Collected data:
------------------------------------------------

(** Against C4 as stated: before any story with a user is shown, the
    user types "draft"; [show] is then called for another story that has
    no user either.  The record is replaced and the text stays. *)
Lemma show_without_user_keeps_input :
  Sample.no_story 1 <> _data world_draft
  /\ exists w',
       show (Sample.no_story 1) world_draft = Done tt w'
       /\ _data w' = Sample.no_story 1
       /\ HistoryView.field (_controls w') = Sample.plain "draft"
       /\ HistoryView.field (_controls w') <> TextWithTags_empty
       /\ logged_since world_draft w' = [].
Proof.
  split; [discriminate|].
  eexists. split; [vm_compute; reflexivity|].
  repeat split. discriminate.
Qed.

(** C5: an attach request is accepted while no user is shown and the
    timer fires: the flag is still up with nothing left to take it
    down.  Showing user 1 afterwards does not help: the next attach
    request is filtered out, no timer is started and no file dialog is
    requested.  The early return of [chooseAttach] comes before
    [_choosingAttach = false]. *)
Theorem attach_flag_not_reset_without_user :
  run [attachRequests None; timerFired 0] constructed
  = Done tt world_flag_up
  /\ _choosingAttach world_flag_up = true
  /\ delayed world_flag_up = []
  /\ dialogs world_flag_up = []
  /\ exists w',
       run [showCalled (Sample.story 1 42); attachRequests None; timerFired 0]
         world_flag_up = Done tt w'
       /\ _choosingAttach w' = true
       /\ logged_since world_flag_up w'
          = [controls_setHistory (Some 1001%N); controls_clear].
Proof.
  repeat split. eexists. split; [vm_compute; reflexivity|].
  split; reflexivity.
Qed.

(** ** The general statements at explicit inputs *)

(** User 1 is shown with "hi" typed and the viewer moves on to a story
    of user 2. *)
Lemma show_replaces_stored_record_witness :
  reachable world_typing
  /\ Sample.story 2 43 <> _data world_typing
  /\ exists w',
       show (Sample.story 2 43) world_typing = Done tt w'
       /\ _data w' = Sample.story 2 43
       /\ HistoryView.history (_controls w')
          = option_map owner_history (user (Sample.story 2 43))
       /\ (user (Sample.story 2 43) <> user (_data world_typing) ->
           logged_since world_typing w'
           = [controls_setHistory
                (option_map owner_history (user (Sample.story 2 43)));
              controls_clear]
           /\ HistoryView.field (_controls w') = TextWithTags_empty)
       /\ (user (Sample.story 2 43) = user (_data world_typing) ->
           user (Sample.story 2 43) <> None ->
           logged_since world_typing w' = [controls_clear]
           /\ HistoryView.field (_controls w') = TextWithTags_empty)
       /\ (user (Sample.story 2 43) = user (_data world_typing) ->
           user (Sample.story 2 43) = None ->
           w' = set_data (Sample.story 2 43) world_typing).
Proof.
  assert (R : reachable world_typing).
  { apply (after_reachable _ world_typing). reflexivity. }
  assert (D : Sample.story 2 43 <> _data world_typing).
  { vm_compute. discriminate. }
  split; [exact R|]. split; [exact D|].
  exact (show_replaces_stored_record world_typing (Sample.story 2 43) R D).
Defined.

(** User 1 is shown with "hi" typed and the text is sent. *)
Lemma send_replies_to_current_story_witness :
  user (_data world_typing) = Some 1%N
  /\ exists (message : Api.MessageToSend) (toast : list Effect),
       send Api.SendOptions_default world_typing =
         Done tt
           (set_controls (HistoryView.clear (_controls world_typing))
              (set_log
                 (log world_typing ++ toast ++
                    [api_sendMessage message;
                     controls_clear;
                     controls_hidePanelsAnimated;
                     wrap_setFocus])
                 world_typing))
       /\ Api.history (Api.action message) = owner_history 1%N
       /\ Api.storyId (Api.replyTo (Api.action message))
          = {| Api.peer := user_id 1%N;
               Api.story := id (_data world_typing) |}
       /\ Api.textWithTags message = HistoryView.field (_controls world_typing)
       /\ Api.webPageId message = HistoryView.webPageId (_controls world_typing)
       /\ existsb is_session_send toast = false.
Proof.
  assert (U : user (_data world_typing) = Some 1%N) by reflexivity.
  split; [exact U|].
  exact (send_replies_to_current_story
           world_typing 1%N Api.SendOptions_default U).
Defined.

------------------------------------------------

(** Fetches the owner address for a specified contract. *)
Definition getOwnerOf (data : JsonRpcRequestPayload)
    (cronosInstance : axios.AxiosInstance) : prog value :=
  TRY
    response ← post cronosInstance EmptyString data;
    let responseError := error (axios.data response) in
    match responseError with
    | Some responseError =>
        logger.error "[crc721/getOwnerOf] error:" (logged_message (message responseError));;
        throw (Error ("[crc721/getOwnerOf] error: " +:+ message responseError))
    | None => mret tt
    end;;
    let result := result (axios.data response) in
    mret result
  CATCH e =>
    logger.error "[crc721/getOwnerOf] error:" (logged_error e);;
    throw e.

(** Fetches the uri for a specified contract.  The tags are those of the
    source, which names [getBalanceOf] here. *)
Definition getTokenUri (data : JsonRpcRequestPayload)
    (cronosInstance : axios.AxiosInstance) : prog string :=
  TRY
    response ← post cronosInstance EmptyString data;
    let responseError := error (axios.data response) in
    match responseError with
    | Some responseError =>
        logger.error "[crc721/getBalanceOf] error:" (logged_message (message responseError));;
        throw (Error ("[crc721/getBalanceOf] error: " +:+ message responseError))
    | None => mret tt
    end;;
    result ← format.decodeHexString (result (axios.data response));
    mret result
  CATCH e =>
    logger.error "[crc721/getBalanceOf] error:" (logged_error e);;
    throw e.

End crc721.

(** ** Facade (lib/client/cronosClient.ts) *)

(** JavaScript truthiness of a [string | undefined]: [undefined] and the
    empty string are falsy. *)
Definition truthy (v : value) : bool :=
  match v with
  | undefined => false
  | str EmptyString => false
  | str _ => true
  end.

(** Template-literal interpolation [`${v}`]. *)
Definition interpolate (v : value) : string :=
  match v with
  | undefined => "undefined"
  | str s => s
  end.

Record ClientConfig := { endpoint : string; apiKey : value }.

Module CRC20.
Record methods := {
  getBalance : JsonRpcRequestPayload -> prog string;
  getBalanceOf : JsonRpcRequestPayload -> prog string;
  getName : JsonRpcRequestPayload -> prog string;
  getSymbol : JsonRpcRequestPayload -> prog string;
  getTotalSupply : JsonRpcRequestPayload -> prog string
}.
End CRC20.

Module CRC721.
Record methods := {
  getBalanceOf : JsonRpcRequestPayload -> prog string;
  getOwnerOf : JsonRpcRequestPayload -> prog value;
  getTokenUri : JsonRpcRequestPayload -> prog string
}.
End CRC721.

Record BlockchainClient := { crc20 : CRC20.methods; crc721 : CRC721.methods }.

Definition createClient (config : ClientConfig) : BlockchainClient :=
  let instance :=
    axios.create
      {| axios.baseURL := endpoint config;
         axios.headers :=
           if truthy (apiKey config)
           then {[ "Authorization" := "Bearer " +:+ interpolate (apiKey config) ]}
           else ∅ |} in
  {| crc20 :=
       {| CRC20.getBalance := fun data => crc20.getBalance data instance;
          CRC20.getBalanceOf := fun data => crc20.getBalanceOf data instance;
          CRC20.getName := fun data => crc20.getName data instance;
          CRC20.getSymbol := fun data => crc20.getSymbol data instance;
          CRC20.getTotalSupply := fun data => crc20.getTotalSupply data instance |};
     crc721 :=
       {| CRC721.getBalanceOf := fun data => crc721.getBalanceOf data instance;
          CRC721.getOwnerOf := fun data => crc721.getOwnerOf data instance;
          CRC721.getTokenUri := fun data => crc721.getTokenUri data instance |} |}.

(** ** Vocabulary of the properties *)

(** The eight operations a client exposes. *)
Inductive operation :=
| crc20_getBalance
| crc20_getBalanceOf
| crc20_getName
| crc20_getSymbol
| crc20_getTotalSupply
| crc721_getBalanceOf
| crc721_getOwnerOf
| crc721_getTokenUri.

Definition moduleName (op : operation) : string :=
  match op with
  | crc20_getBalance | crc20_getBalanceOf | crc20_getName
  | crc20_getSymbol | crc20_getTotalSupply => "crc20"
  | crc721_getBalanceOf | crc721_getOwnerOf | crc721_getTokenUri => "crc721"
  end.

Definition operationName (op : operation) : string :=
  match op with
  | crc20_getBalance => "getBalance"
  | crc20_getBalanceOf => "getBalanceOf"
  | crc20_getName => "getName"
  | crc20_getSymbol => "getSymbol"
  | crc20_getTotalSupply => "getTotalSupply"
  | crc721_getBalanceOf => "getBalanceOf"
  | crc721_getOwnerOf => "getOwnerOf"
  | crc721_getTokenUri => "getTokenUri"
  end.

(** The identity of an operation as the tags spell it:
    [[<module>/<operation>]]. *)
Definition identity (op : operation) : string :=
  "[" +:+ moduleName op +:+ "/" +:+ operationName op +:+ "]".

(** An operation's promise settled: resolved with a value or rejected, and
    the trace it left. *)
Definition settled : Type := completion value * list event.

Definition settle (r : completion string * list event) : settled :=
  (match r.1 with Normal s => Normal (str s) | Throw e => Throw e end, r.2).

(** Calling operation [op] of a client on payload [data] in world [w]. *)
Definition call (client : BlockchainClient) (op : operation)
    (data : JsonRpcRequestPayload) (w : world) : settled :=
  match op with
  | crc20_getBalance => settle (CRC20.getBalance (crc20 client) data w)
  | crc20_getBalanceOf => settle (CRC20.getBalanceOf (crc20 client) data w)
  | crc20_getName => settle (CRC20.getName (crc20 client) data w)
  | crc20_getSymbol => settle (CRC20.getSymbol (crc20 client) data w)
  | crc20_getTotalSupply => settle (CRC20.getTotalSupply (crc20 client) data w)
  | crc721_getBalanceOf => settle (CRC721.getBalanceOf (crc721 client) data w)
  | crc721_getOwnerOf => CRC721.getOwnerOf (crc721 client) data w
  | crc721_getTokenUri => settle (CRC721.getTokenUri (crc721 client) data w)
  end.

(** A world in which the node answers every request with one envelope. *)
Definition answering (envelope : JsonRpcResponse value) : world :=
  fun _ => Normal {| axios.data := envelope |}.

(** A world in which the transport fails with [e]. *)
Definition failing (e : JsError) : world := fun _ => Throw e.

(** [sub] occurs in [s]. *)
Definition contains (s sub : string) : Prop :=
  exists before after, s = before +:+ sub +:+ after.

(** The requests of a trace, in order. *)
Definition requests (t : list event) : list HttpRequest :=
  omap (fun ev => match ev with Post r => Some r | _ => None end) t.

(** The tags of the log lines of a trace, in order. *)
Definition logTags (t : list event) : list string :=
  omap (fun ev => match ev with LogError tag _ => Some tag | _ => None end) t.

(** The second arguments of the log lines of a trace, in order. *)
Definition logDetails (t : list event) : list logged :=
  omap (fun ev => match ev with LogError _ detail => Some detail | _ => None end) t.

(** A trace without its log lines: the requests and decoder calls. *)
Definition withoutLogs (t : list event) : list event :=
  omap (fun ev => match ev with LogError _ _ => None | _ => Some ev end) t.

------------------------------------------------

=== What is required ===
In the records above, some lines may contain the word "then"; copy every one of them.

=== Task solution ===
    user types "draft"; [show] is then called for another story that has
           then {[ "Authorization" := "Bearer " +:+ interpolate (apiKey config) ]}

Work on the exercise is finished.